Grant Details
| Grant Number: |
1R21CA299749-01A1 Interpret this number |
| Primary Investigator: |
Playdon, Mary |
| Organization: |
Utah State Higher Education System--University Of Utah |
| Project Title: |
CHRONO-CUISINE: Investigating Meal Timing Patterns and Cancer Susceptibility |
| Fiscal Year: |
2026 |
Abstract
SUMMARY. Regulating the timing of meals and snacks to re-align the body’s circadian clock and improve
metabolic health is emerging as a promising approach for cancer prevention in early animal and small clinical
studies. Yet, a major barrier to studying meal timing and cancer is that large population studies rarely measure
meal timing, which makes it impossible to conduct epidemiological studies of meal timing and cancer risk on a
large-scale and across individuals with different biological and environmental characteristics and varied meal
timing practices. Although obesity and its related metabolic dysregulation are important risk factors for at least
13 cancer types, weight management is notoriously difficult in the long-term. Behavioral strategies are needed
that can improve metabolic risk factors for cancer but that do not necessarily rely on weight loss. Herein, we
propose to discover and then externally validate novel objective biomarkers of meal timing practices, then test
their relationship with incidence of breast (BC), endometrial (EC), and colorectal (CRC) cancers, three of the
most prevalent obesity-linked cancers. Our central hypothesis is that meal timing is associated with
perturbations in blood metabolomic profile, and with obesity-related cancer incidence in free-living humans. We
will test our hypothesis with unique data from large-scale cohorts with validated measures of meal timing and
sleep and longitudinal metabolomics data measured on the same metabolomics platform to facilitate data
harmonization. In Aim 1, we will Identify biomarkers of meal timing patterns using a discovery and external
validation design in the Cancer Prevention Study 3 Diet Assessment Sub-study (DAS) (n=750) and the
Interactive Diet and Activity Tracking in AARP (IDATA) Study (n=718) and measure their association with risk
of obesity-related cancer in the Cancer Prevention Study 2 (CPS-2, 782 BC matched sets; 517 CRC matched
sets with 16-year follow-up time) and CPS-3 cohorts (1695 BC patients, 1983 controls, 3-year follow-up).
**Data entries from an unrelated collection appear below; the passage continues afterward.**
(** ** Vocabulary for statements about the poller *)

Section PollerVocabulary.
Context `{Environment}.

(** What one poll decides from the response alone (lines 180-193 of
    [client.py], without the request and the sleep around them). *)
Definition verdict_of_response (tx_hash : option CastableToHash)
    (wait_for_accept first_run : bool) (result : JsonObject)
    : M (option (JsonValue * TxStatus)) :=
  name ← dict_getitem result "status";
  status ← TxStatus_getitem name;
  wait_for_tx_verdict tx_hash wait_for_accept first_run result status.

End PollerVocabulary.

(** The trace at the start of poll [k] (counted from 0) when every earlier
    poll fell through to the sleep. *)
Definition poll_trace (t0 : Trace) (tx_hash : option CastableToHash)
    (check_interval : Z) (k : nat) : Trace :=
  t0 ++ mjoin (replicate k [FeederGetTransaction tx_hash None;
                            Sleep check_interval]).

(** The value of [first_run] at poll [k] of a loop entered with [fr]. *)
Definition first_run_at (fr : bool) (k : nat) : bool :=
  match k with O => fr | S _ => false end.

(** ** [starknet/net/account/account_client.py] *)

Record KeyPair := {
  private_key : Z;
  public_key : Z
}.

Record AccountClient := {
  base : Client;          (* the [Client] part reached through [super()] *)
  address : Z;
  _key_pair : KeyPair
}.

Section AccountMethods.
Context `{Environment}.

Definition KeyPair_from_private_key (key : Z) : Result KeyPair :=
  match private_to_stark_key key with
  | Ok pub => Ok {| private_key := key; public_key := pub |}
  | Raise e => Raise e
  end.

(** The constructor call [InvokeFunction(contract_address=..., ...)]: the
    library validates the fields and raises when it refuses one. *)
Definition InvokeFunction (contract_address entry_point_selector : Z)
    (calldata signature : list Z) : Result Transaction :=
  match InvokeFunction_validate contract_address entry_point_selector
          calldata signature with
  | Ok _ =>
      Ok (InvokeFunction_object contract_address entry_point_selector
            calldata signature)
  | Raise e => Raise e
  end.

(** The elements of the list are evaluated in order, so the hash of the
    calldata is taken, and may raise, before the outer hash is called. *)
Definition hash_message (account to selector : Z) (calldata : list Z)
    (nonce : Z) : Result Z :=
  match compute_hash_on_elements calldata with
  | Ok calldata_hash =>
      compute_hash_on_elements
        [account; to; selector; calldata_hash; nonce]
  | Raise e => Raise e
  end.

Definition AccountClient_private_key (self : AccountClient) : Z :=
  private_key (_key_pair self).

(** The call [sign(msg_hash=..., priv_key=...)], logged in the trace. *)
Definition call_sign (msg_hash priv_key : Z) : M (Z * Z) :=
  perform (Sign msg_hash priv_key) (λ _, sign msg_hash priv_key).

Definition AccountClient_add_transaction (self : AccountClient)
    (tx : Transaction) (token : option string) : M (gmap string Z) :=
  if decide (tx_type tx = DEPLOY)
  then Client_add_transaction (base self) tx token
  else
    if negb (bool_decide (signature tx = []))
    then raise (TypeError
                  "Adding signatures to a signer tx currently isn't supported")
    else
      query ← lift_result
                (InvokeFunction (address self)
                   (get_selector_from_name "get_nonce") [] []);
      result ← Client_call_contract (base self) query None None;
      nonce ← list_getitem0 result;
      msg_hash ← lift_result
                   (hash_message (address self) (contract_address tx)
                      (entry_point_selector tx) (calldata tx) nonce);
      '(r, s) ← call_sign msg_hash (AccountClient_private_key self);
      wrapped ← lift_result
                  (InvokeFunction (address self)
                     (get_selector_from_name "execute")
                     ([contract_address tx; entry_point_selector tx;
                       Z.of_nat (length (calldata tx))]
                        ++ calldata tx ++ [nonce])
                     [r; s]);
      Client_add_transaction (base self) wrapped None.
In
Aim 2, we will examine whether there is large-scale, real-world evidence that meal timing patterns are
associated with obesity-related cancer risk among 185,000 US adults in the CPS-3 cohort. The proposed study
will answer critical, outstanding questions about which meal timing practices are associated with cancer-
relevant metabolic factors and risk of obesity-related cancers in a real-world scenario and identify objective
biomarkers of meal timing behaviors that will facilitate large-scale investigations of meal timing and cancer risk
at the population level. These meal timing biomarkers could also be used to assess response to meal timing
interventions in clinical studies. Following successful completion of this project, we plan to apply the resulting
biomarker profiles to study meal timing and cancer risk across international cohorts in the Consortium of
Metabolomics Studies (COMETS). Epidemiological research stemming from our study findings will be vitally
important prior to issuing public health guidance on meal timing for cancer prevention.